Брюллов изображает женщин в пышной обстановке гостиных, на балу, на прогулке (Портрет великой княгини Елены Павловны с дочерью Марией, 1830. ГРМ). Иногда они держат на руках младенцев, похожих на разряженных куколок (портрет М.А. Бек, 1840), или сидят около детской кроватки. Они похожи друг на друга. Личная жизнь глубоко запрятана под этой мишурой светского блеска, и художник не делает никаких усилий, чтобы ее обнаружить. Оттого они так похожи одна на другую. Художник знает, что, подчеркивая характер, он уведет их в сторону от того модного идеала, к которому они стремятся. Очень часто фоном служит зелень тропических растений или тяжелые ткани драпировок. Только два лица, Ю. П. Самойловой (Портрет графини Юлии Павловны Самойловой, рожденной графини Пален, удаляющейся с бала с приемной дочерью Амацилией Паччини. 1842. ГРМ) и Е. П. Салтыковой, выделяются среди этого безликого хора. Самойлова — блестящая красавица, законодательница моды — была идеалом для самого художника. Недаром же и других он делал, вольно или невольно, похожими на нее. Она является то среди пышной обстановки дворца в сопровождении девочки-воспитанницы и арапчонка, своим контрастом подчеркивающих ее зрелую и совершенную красоту, то художник изображает ее удаляющейся с бала в маскарадном костюме, невообразимая роскошь которого не в силах затмить ее царственного величия. Среди всех прочих, тщетно старающихся быть похожими на нее, — только она одна настоящая. И Брюллов пускает в ход все чары живописи для того, чтобы выразить этот образ со всей роскошью, которая для него является достойной оправой.

Большие работы в Исаакиевском соборе, особенно грандиозные в куполе этого пышного здания, были последним значительным плодом творчества художника. Начертив предварительные картоны росписей и уже начав работу в куполе, Брюллов заболел и не смог ее закончить. Работа была передана Басину, который совершенно исказил первоначальный замысел Брюллова. О том, какими должны были быть эти росписи, мы можем судить только по эскизам и картонам Брюллова.

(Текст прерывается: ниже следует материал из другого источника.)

Lemma continuation_inactive t h (s : nub W) d a s' :
  threads s !! t = Some d → inactive (StoppedState d) →
  apply_appropriate_continuation_to_thread t h s = Some (a, s') → s' = s.
Proof.
  intros Hd Hin H. unfold apply_appropriate_continuation_to_thread in H.
  destruct (t =? 0); [by injection H as _ <-|]. sinv H. apply get_thread_inv in E as [Hd' ->].
  assert (a0 = d) as -> by congruence. destruct Hin as [Hx | Hx]; rewrite Hx in H;
    by injection H as _ <-.
Qed.

Lemma continuation_active t h e (s : nub W) d a s' :
  t ≠ 0 → threads s !! t = Some d → active e (StoppedState d) → ThreadID d = dwThreadId e →
  ProcessID s = dwProcessId e →
  apply_appropriate_continuation_to_thread t h s = Some (a, s') →
  scene s s' ∧ threads s' = threads s ∧
  ∃ r, answered e r ∧ continued (world s') = continued (world s) ++ [r].
Proof.
  intros Ht Hd Hac Hid Hp H. unfold apply_appropriate_continuation_to_thread in H.
  rewrite (proj2 (Z.eqb_neq t 0) Ht) in H. sinv H. apply get_thread_inv in E as [Hd' ->].
  assert (a0 = d) as -> by congruence.
  assert (∀ x a' s1, continue_thread t x s = Some (a', s1) →
    scene s s1 ∧ threads s1 = threads s ∧
    continued (world s1) = continued (world s) ++ [(dwProcessId e, dwThreadId e, x)]) as Hc.
  { intros x a' s1 Hx. unfold continue_thread in Hx. sinv Hx. apply get_thread_inv in E as [Hd2 ->].
    injection E0 as <- <-. rewrite run_in_world in Hx. injection Hx as _ <-.
    assert (a0 = d) as -> by congruence. split; [|split; [done|]].
    - split; try done. simpl. apply continue_received.
    - simpl. rewrite continue_continued. by rewrite Hp, Hid. }
  assert (∀ x, (continue_thread t x ;; mret ()) s = Some (a, s') →
    answered e (dwProcessId e, dwThreadId e, x) →
    scene s s' ∧ threads s' = threads s ∧
    ∃ r, answered e r ∧ continued (world s') = continued (world s) ++ [r]) as Hans.
  { intros x Hx Hax. sinv Hx. injection Hx as _ <-. destruct (Hc _ _ _ E) as (H1 & H2 & H3).
    split; [done|]. split; [done|]. eauto. }
  destruct Hac as [Hx | [Hx | [Hx | [[Hx | Hx] He]]]]; rewrite Hx in H; cbn in H.
  1-3: eapply Hans; [exact H | by left].
  all: destruct (h =? EXCEPTIONS_UNHANDLED); (eapply Hans; [exact H|]); [right | left]; done.
Qed.

(** What continuing the threads of [l] is to do: the thread [t], when it is one of them,
    is answered; the threads of [l'] go on and are what they were; those that live are
    among them. *)
Definition one_answer (e : debug_event) (b : Prop) (s s' : nub W) : Prop :=
  ∃ rs, continued (world s') = continued (world s) ++ rs ∧
    (b → ∃ r, rs = [r] ∧ answered e r) ∧ (¬ b → rs = []).

Record Continued (m : Z) (e : debug_event) (t : Z) (l : list Z) (s : nub W)
    (l' : list Z) (s' : nub W) : Prop := {
  co_scene : scene s s';
  co_answer : one_answer e (t ∈ l) s s';
  co_face u : u ∉ l ∨ u ∈ l' → face <$> threads s' !! u = face <$> threads s !! u;
  co_lives u d : u ∈ l → threads s !! u = Some d → u = m ∨ Valid d = true → u ∈ l';
  co_sub u : u ∈ l' → u ∈ l;
  co_nodup : NoDup l';
  co_head : head l = Some m → head l' = Some m
}.

(** Only [t] waits for an answer. *)
Definition awaits (e : debug_event) (t : Z) (l : list Z) (s : nub W) : Prop :=
  (∀ u d, u ∈ l → u ≠ t → threads s !! u = Some d → inactive (StoppedState d)) ∧
  (t ∈ l → ∃ d, threads s !! t = Some d ∧ active e (StoppedState d) ∧ ThreadID d = dwThreadId e).

Lemma awaits_rest e t u l s s' : u ∉ l → awaits e t (u :: l) s →
  (∀ v, v ≠ u → face <$> threads s' !! v = face <$> threads s !! v) → awaits e t l s'.
Proof.
  intros Hu [Hin Hac] F.
  assert (∀ v d, v ∈ l → threads s' !! v = Some d →
    ∃ d', threads s !! v = Some d' ∧ face d = face d') as Hback.
  { intros v d Hv Hd. specialize (F v ltac:(by intros ->)). rewrite Hd in F.
    destruct (threads s !! v) as [d'|]; [|done]. exists d'. simpl in F. split; [done|]. congruence. }
  split.
  - intros v d Hv Hne Hd. destruct (Hback v d Hv Hd) as (d' & Hd' & [= _ -> _]).
    eapply Hin; [by apply list_elem_of_further | done | done].
  - intros Ht. destruct Hac as (d & Hd & Hx & Hi); [by apply list_elem_of_further|].
    specialize (F t ltac:(by intros ->)). rewrite Hd in F.
    destruct (threads s' !! t) as [d'|]; [|done]. injection F as Hid Hst _. exists d'.
    split; [done|]. split; congruence.
Qed.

Чисто физическое напряжение окончательно подорвало здоровье Брюллова. В 1849 году, больной и ослабевший, он покинул Россию вместе с двумя ближайшими учениками. По совету врачей он поселился на острове Мадейре, где жил в постоянном страхе за свою жизнь. Потом он переехал в Рим. Один из сердечных припадков оказался смертельным. Брюллов скончался 23 июня (по новому стилю) 1852 года.

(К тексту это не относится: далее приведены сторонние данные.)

Definition verdict (receiving : list Z) (e : debug_event) : Z :=
  match information e with
  | Exception code _ first _ =>
      if first =? 0 then
        if code =? EXCEPTION_BREAKPOINT then HARD_CODED_BREAKPOINT_DBG_EVENT
        else exception_to_nub_code code
      else if bool_decide (exception_to_nub_code code ∈ receiving) then exception_to_nub_code code
      else FILTER_UNHANDLED_DBG_EVENT
  | RipInfo => CREATE_PROCESS_DBG_EVENT
  | i => stop_reason_to_nub_code i
  end.

Lemma exception_code_reported code :
  exception_to_nub_code code ≠ FILTER_HANDLED_DBG_EVENT ∧
  exception_to_nub_code code ≠ FILTER_UNHANDLED_DBG_EVENT.
Proof. unfold exception_to_nub_code. repeat case_match; done. Qed.
Lemma verdict_not_handled receiving e : verdict receiving e ≠ FILTER_HANDLED_DBG_EVENT.
Proof.
  unfold verdict. pose proof exception_code_reported as H.
  repeat case_match; solve [done | apply H].
Qed.
Lemma verdict_exception receiving e :
  verdict receiving e = FILTER_UNHANDLED_DBG_EVENT →
  ∃ code a first info, information e = Exception code a first info.
Proof. unfold verdict. destruct (information e); [eauto | done..]. Qed.

Section progress.
Context {W : Type} `{!Windows W}.

Notation M := (St (nub W)).

(** What the nub does to the process while it waits *)
Inductive touched : W → W → Prop :=
| touch_time w : touched w (GetSystemTimeAsFileTime w).2
| touch_resume h w : touched w (ResumeThread h w).2
| touch_continue p t x w : touched w (ContinueDebugEvent p t x w).2.

Section events.
Context (pid : Z) (receiving : list Z).

Definition wanted (e : debug_event) : Prop :=
  dwProcessId e = pid ∧ plain e ∧ verdict receiving e ≠ FILTER_UNHANDLED_DBG_EVENT.
Definition passed (e : debug_event) : Prop :=
  dwProcessId e ≠ pid ∨ plain e ∧ verdict receiving e = FILTER_UNHANDLED_DBG_EVENT.

(** Windows has an event for the debugger, after at most [n] others and whatever the nub
    does meanwhile. *)
Fixpoint eventually (n : nat) (w : W) : Prop :=
  ∀ w', rtc touched w w' →
    ∃ e, (WaitForDebugEvent INFINITE w').1 = Some e ∧
      (wanted e ∨
       passed e ∧ match n with
                  | O => False
                  | S n => eventually n (WaitForDebugEvent INFINITE w').2
                  end).

Lemma eventually_touched n w w' : rtc touched w w' → eventually n w → eventually n w'.
Proof. destruct n; intros H E w2 H2; apply E; by etransitivity. Qed.

End events.

(** ** Operations that end *)

Lemma ends_ask {A} (f : nub W → A) (Q : A → nub W → Prop) s : Q (f s) s → ends (ask f) Q s.
Proof. intros H. by exists (f s), s. Qed.
Lemma ends_in_world {A} (f : W → A * W) (Q : A → nub W → Prop) s :
  Q (f (world s)).1 (set_world (f (world s)).2 s) → ends (in_world f) Q s.
Proof. intros H. eexists _, _. split; [apply run_in_world | done]. Qed.
Lemma ends_get_thread t d (Q : dbgthread → nub W → Prop) s :
  threads s !! t = Some d → Q d s → ends (get_thread t) Q s.
Proof. intros Hd H. eexists _, _. split; [by apply run_get_thread | done]. Qed.
Lemma ends_upd_thread t f d (Q : () → nub W → Prop) s :
  threads s !! t = Some d → Q () (set_threads (<[t := f d]> (threads s)) s) →
  ends (upd_thread t f) Q s.
Proof. intros Hd H. eexists _, _. split; [by apply run_upd_thread | done]. Qed.

(** The same process, touched *)
Record easy (s s' : nub W) : Prop := {
  easy_world : rtc touched (world s) (world s');
  easy_process : ProcessID s' = ProcessID s;
  easy_platform : Platform s' = Platform s;
  easy_exiting : ExitingProcess s' = ExitingProcess s;
  easy_receiving : ReceivingFirstChance s' = ReceivingFirstChance s;
  easy_state : State s' = State s
}.
(** And no thread lost *)
Record steady (s s' : nub W) : Prop := {
  steady_easy : easy s s';
  steady_list : ThreadList s' = ThreadList s;
  steady_threads t : is_Some (threads s !! t) → is_Some (threads s' !! t)
}.

#[export] Instance easy_preorder : PreOrder easy.
Proof.
  split; [intros s; by split|]. intros s1 s2 s3 [] []. split; [by etransitivity | congruence..].
Qed.
#[export] Instance steady_preorder : PreOrder steady.
Proof.
  split; [intros s; by split|]. intros s1 s2 s3 [] []. split; [by etransitivity | congruence | eauto].
Qed.

Record manned (s : nub W) : Prop := {
  manned_nodup : NoDup (ThreadList s);
  manned_threads t : t ∈ ThreadList s → is_Some (threads s !! t);
  manned_some : ThreadList s ≠ [];
  manned_platform : Platform s = PLATFORM_WINDOWS_NT;
  manned_exiting : ExitingProcess s = false
}.

Lemma manned_steady s s' : steady s s' → manned s → manned s'.
Proof.
  intros [[] Hl Ht] []. split; rewrite ?Hl; try done; [|congruence..].
  intros t H. apply Ht. by apply manned_threads0.
Qed.

(** ** Steady operations *)

Definition Steadily {A} (m : M A) (s : nub W) : Prop := ends m (λ _ s', steady s s') s.

Lemma steadily_bind {A B} (m : M A) (f : A → M B) s :
  Steadily m s → (∀ a s', steady s s' → Steadily (f a) s') → Steadily (m ≫= f) s.
Proof.
  intros (a & s1 & E1 & H1) Hf. destruct (Hf a s1 H1) as (b & s2 & E2 & H2).
  exists b, s2. split; [by rewrite (St_bind_Some _ _ _ _ _ E1) | by etransitivity].
Qed.
Lemma steadily_ret {A} (a : A) s : Steadily (mret a) s.
Proof. by apply ends_ret. Qed.
Lemma steadily_ask {A} (f : nub W → A) s : Steadily (ask f) s.
Proof. by apply ends_ask. Qed.
Lemma steadily_in_world {A} (f : W → A * W) s :
  touched (world s) (f (world s)).2 → Steadily (in_world f) s.
Proof. intros H. apply ends_in_world. split; [split|..]; try done. by apply rtc_once. Qed.
Lemma steadily_get_thread t s : is_Some (threads s !! t) → Steadily (get_thread t) s.
Proof. intros [d Hd]. by eapply ends_get_thread. Qed.
Lemma is_some_insert (m : gmap Z dbgthread) t d t' :
  is_Some (m !! t') → is_Some (<[t := d]> m !! t').
Proof. rewrite lookup_insert_is_Some'. by right. Qed.
Lemma steadily_upd_thread t f s : is_Some (threads s !! t) → Steadily (upd_thread t f) s.
Proof.
  intros [d Hd]. eapply ends_upd_thread; [done|]. split; [by split | done |].
  intros t'. apply is_some_insert.
Qed.
Lemma steadily_when b m s : Steadily m s → Steadily (when_ b m) s.
Proof. destruct b; [done | intros _; apply steadily_ret]. Qed.
Lemma steadily_for_each {A} (l : list A) f s :
  (∀ a s', a ∈ l → steady s s' → Steadily (f a) s') → Steadily (for_each l f) s.
Proof. intros H. by apply (ends_for_each steady). Qed.

End progress.

(** [solve_steadily] follows the structure of a function; threads stay allocated. *)
Ltac steadily_step :=
  match goal with
  | |- ∀ _, _ => intros
  | |- Steadily (_ ≫= _) _ => apply steadily_bind
  | |- Steadily (mret _) _ => apply steadily_ret
  | |- Steadily (ask _) _ => apply steadily_ask
  | |- Steadily (ask_world _) _ => apply steadily_ask
  | |- Steadily (in_world _) _ => apply steadily_in_world; by constructor
  | |- Steadily (get_thread _) _ => apply steadily_get_thread
  | |- Steadily (upd_thread _ _) _ => apply steadily_upd_thread
  | |- Steadily (when_ _ _) _ => apply steadily_when
  | |- Steadily (if ?b then _ else _) _ => destruct b
  | |- Steadily (let _ := _ in _) _ => cbv zeta
  | |- is_Some (threads _ !! _) =>
      first [eassumption | eapply steady_threads; [eassumption|]]
  end.
Ltac solve_steadily := repeat steadily_step.

Section operations.
Context {W : Type} `{!Windows W}.

Notation M := (St (nub W)).

Lemma steadily_resume_thread t (s : nub W) : is_Some (threads s !! t) → Steadily (resume_thread t) s.
Proof. intros Ht. unfold resume_thread. solve_steadily. Qed.
Lemma steadily_continue_thread t x (s : nub W) :
  is_Some (threads s !! t) → Steadily (continue_thread t x) s.
Proof. intros Ht. unfold continue_thread. solve_steadily. Qed.
Lemma steadily_apply t x (s : nub W) : is_Some (threads s !! t) →
  Steadily (apply_appropriate_continuation_to_thread t x) s.
Proof.
  intros Ht. unfold apply_appropriate_continuation_to_thread. solve_steadily;
    (apply steadily_resume_thread || apply steadily_continue_thread); solve_steadily.
Qed.
Lemma steadily_flag (s : nub W) : manned s → Steadily flag_all_threads_frozen s.
Proof.
  intros Hm. unfold flag_all_threads_frozen. apply ends_bind, ends_ask.
  apply steadily_for_each. intros t s' Ht Hs. solve_steadily.
  by apply manned_threads.
Qed.

Lemma ends_set_application_state x (s : nub W) :
  ends (set_application_state x) (λ _ s', steady (set_State x s) s') s.
Proof.
  unfold set_application_state, get_os_wall_clock_time.
  do 2 apply ends_bind. apply ends_in_world, ends_ret, ends_bind.
  assert (∀ f : nub W → nub W,
    (∀ s, steady s (f s)) → (∀ s, set_State x (f s) = f (set_State x s)) →
    ends (modify_st f) (λ _, ends (modify_st (set_State x) ;;
        mret (s32 ((GetSystemTimeAsFileTime (world s)).1 / 10000))) (λ _ s', steady (set_State x s) s'))
      (set_world (GetSystemTimeAsFileTime (world s)).2 s)) as H.
  { intros f Hf Hc. apply ends_modify_st, ends_bind, ends_modify_st, ends_ret. rewrite Hc.
    etransitivity; [|apply Hf]. split; [split|..]; try done. by apply rtc_once; constructor. }
  by destruct (x =? RUNNING); apply H.
Qed.

(** ** Continuing *)

Lemma ends_free_thread t (Q : () → nub W → Prop) s : is_Some (threads s !! t) →
  Q () (set_threads (delete t (threads s)) s) → ends (free_thread t) Q s.
Proof.
  intros [d Hd] H. apply ends_bind. eapply ends_get_thread; [done|]. by apply ends_modify_st.
Qed.

(** The threads that live on are allocated, and no others have gone. *)
Lemma ends_continue_threads main h l (s : nub W) :
  NoDup l → (∀ t, t ∈ l → is_Some (threads s !! t)) →
  ends (continue_threads main h l) (λ l' s', easy s s' ∧ ThreadList s' = ThreadList s ∧
    l' `sublist_of` l ∧ (main ∈ l → main ∈ l') ∧
    (∀ t, t ∈ l' → is_Some (threads s' !! t)) ∧
    ∀ t, t ∉ l → is_Some (threads s !! t) → is_Some (threads s' !! t)) s.
Proof.
  revert s. induction l as [|t l IH]; intros s Hnd Hs; simpl.
  { by apply ends_ret. }
  apply NoDup_cons in Hnd as [Ht Hnd].
  assert (Steadily (apply_appropriate_continuation_to_thread t h ;;
    upd_thread t (set_StackTraceValid false) ;; get_thread t) s) as H.
  { assert (is_Some (threads s !! t)) by (apply Hs, list_elem_of_here).
    apply steadily_bind; [by apply steadily_apply|]. solve_steadily. }
  destruct H as (d & s1 & E & Hst).
  assert (∀ u, is_Some (threads s !! u) → is_Some (threads s1 !! u)) as H1 by apply Hst.
  apply ends_bind. destruct (Hs t) as [d0 Hd0]; [apply list_elem_of_here|].
  apply St_bind_inv in E as (a & s2 & E1 & E). exists a, s2. split; [done|].
  apply ends_bind. apply St_bind_inv in E as (a' & s3 & E2 & E). exists a', s3. split; [done|].
  apply ends_bind. exists d, s1. split; [done|]. clear a a' s2 s3 E1 E2 E.
  destruct (negb (t =? main) && negb (Valid d)) eqn:Hfree.
  - apply ends_bind, ends_free_thread; [apply H1; eauto|].
    destruct (IH (set_threads (delete t (threads s1)) s1)) as (l' & s' & E & He & Hl & Hsub & Hm & Hl' & Hr);
      [done|..].
    { intros u Hu. simpl. rewrite lookup_delete_ne by congruence.
      apply H1, Hs. by apply list_elem_of_further. }
    exists l', s'. split; [done|]. split_and!.
    + etransitivity; [apply Hst|]. etransitivity; [|exact He]. by split.
    + rewrite Hl. simpl. apply Hst.
    + by apply sublist_cons.
    + intros [-> | Hin]%elem_of_cons; [|by apply Hm].
      apply andb_true_iff in Hfree as [Hf _]. rewrite Z.eqb_refl in Hf. done.
    + done.
    + intros u [Hut Hu]%not_elem_of_cons Hsu. apply Hr; [done|]. simpl.
      rewrite lookup_delete_ne by congruence. by apply H1.
  - apply ends_bind.
    destruct (IH s1) as (l' & s' & E & He & Hl & Hsub & Hm & Hl' & Hr); [done|..].
    { intros u Hu. apply H1, Hs. by apply list_elem_of_further. }
    exists l', s'. split; [done|]. apply ends_ret. split_and!.
    + etransitivity; [apply Hst | exact He].
    + rewrite Hl. apply Hst.
    + by apply sublist_skip.
    + intros [-> | Hin]%elem_of_cons; [apply list_elem_of_here|].
      apply list_elem_of_further. by apply Hm.
    + intros u [-> | Hu]%elem_of_cons; [|by apply Hl'].
      apply Hr; [done|]. apply H1. eauto.
    + intros u [_ Hu]%not_elem_of_cons Hsu. apply Hr; [done | by apply H1].
Qed.

Lemma ends_continue_application h (s : nub W) : manned s →
  ends (continue_application h) (λ _ s', easy (set_State RUNNING s) s' ∧ manned s') s.
Proof.
  intros Hm. unfold continue_application. apply ends_bind, ends_ask, ends_bind.
  destruct (ends_set_application_state RUNNING s) as (x & s1 & E & Hs1).
  exists x, s1. split; [done|]. clear x E.
  assert (manned s1) as Hm1 by (eapply manned_steady; [exact Hs1 |]; by destruct Hm).
  pose proof (steady_list _ _ Hs1) as Hl. simpl in Hl. rewrite <- Hl.
  apply ends_bind.
  destruct (ends_continue_threads (hd 0 (ThreadList s1)) h (ThreadList s1) s1)
    as (l' & s' & E & He & Hl' & Hsub & Hin & Ht & _); [by destruct Hm1..|].
  exists l', s'. split; [done|]. apply ends_modify_st. split.
  - etransitivity; [apply Hs1|]. etransitivity; [exact He|]. by split.
  - destruct Hm1, He. split; simpl; try done; [| |congruence..].
    + by eapply sublist_NoDup.
    + intros ->. destruct (ThreadList s1) as [|m l]; [done|].
      eapply not_elem_of_nil, Hin, list_elem_of_here.
Qed.

(** ** Looking at an event *)

(** What is left of [manned] for the last event, which may add a thread *)
Record seated (s : nub W) : Prop := {
  seated_threads t : t ∈ ThreadList s → is_Some (threads s !! t);
  seated_some : ThreadList s ≠ [];
  seated_platform : Platform s = PLATFORM_WINDOWS_NT;
  seated_exiting : ExitingProcess s = false;
  seated_state : State s ≠ RUNNING
}.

Портреты, исполненные Брюлловым незадолго до смерти, сохраняют всю силу его ума и блеск живописи. Это в особенности относится к портрету археолога Микельанджело Ланчи (1851, ГТГ), предельно живому и выразительному.

Картинное творчество Брюллова исчерпывается «Последним днем Помпеи». Живя в Петербурге, он не смог написать ни одной картины. Отсутствуют в этот период и эскизы новых замыслов. Как будто оскудела его творческая фантазия. Творчество его требовало свободы в выборе и воплощении тем. В России Брюллов запретил себе творить. Когда вновь очутился он в Италии, фантазия его была скована ужасом человека, приговоренного к смерти.

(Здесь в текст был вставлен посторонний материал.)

(** * wait-times-exporter: a shallow embedding of [main.go]

    The program is a linear script: it loads its configuration from the
    environment, opens one database connection, exports three reporting
    views as dated JSON snapshot files and publishes the output directory
    with three git sub-processes.

    Everything the program does to the outside world is recorded as an
    [event] in the history of the process; everything the outside world
    answers is read from a [World], whose answers may depend on the whole
    state of the process at the time of the call.  The functions of the Go
    standard library that decide what ends up in a snapshot file
    ([strconv.Atoi], [json.Marshal] on the wrapper map, [json.Indent],
    [bytes.Contains], [filepath.Join], [Time.Format]) are embedded as
    executable definitions; the ones that talk to the outside world are
    answered by the [World]. *)

From Stdlib Require Import List String Ascii ZArith NArith Lia Bool.
From Stdlib Require Import DecimalString.
Import ListNotations.

(** ** Go values *)

(** A Go [[]byte] that is known not to be nil. *)
Definition bytes := list ascii.

(** A Go [[]byte]: [None] is the nil slice. *)
Definition byteslice := option bytes.

(** [[]byte(s)] and [string(b)]. *)
Definition bytes_of (s : string) : bytes := list_ascii_of_string s.
Definition string_of (b : bytes) : string := string_of_list_ascii b.

Definition code (c : ascii) : N := N_of_ascii c.
(** C5.  On a page whose storage works, a setter followed by
    [loadTheme] returns and re-applies exactly the state the setter
    left: after [setLightTheme] then [loadTheme] the root has
    'theme-light' and not 'theme-dark'; [setDarkTheme] is the mirror
    case; after [setAutoTheme] then [loadTheme] both classes are off. *)
Theorem set_then_load s :
  is_Some (localStorage s) →
  (let r := (setLightTheme;; loadTheme) s in
   returns r = true ∧ final r = final (setLightTheme s)
   ∧ has_light (final r) = true ∧ has_dark (final r) = false)
  ∧ (let r := (setDarkTheme;; loadTheme) s in
     returns r = true ∧ final r = final (setDarkTheme s)
     ∧ has_dark (final r) = true ∧ has_light (final r) = false)
  ∧ (let r := (setAutoTheme;; loadTheme) s in
     returns r = true ∧ final r = final (setAutoTheme s)
     ∧ has_light (final r) = false ∧ has_dark (final r) = false).
Proof.
  intros Hs. pose proof Hs as [m Hm]. split; [|split]; cbv zeta.
  - destruct (setLightTheme_good s Hs) as (Hr%returns_normal & _ & _ & Hl & Hd).
    destruct (load_after_setLight s m Hm) as [Hr' Hf].
    rewrite (bind_normal _ _ _ tt Hr). unfold returns in *.
    cbn [completion final]. rewrite Hf. done.
  - destruct (setDarkTheme_good s Hs) as (Hr%returns_normal & _ & _ & Hl & Hd).
    destruct (load_after_setDark s m Hm) as [Hr' Hf].
    rewrite (bind_normal _ _ _ tt Hr). unfold returns in *.
    cbn [completion final]. rewrite Hf. done.
  - destruct (setAutoTheme_good s Hs) as (Hr%returns_normal & _ & _ & Hl & Hd).
    destruct (load_after_setAuto s m Hm) as [Hr' Hf].
    rewrite (bind_normal _ _ _ tt Hr). unfold returns in *.
    cbn [completion final]. rewrite Hf. done.
Qed.

Lemma set_then_load_witness :
  is_Some (localStorage page_with_buttons)
  ∧ has_light (final ((setLightTheme;; loadTheme) page_with_buttons)) = true
  ∧ has_dark (final ((setLightTheme;; loadTheme) page_with_buttons)) = false.
Proof.
  assert (is_Some (localStorage page_with_buttons)) as Hs by (by eexists).
  split; [exact Hs|].
  destruct (set_then_load page_with_buttons Hs) as ((_ & _ & Hl & Hd) & _).
  split; [exact Hl | exact Hd].
Defined.

(** *** The selector buttons *)

Lemma is_active_mark c cur (b : option (list string)) :
  is_active (mark c cur <$> b) = if b is Some _ then Choice_eqb c cur else false.
Proof.
  destruct b as [l|]; [|done]. unfold mark. simpl.
  destruct (Choice_eqb c cur).
  - apply contains_add_eq.
  - apply contains_remove_eq.
Qed.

Брюллов превосходно понимал, куда должно идти развитие русского искусства. Это ясно из его последнего разговора с Федотовым. «Вы обогнали меня», — сказал он Федотову. В этих горьких словах — признание собственной отсталости и нового направления живописи. Нельзя забывать, что наиболее передовые художники того времени были непосредственными учениками Брюллова.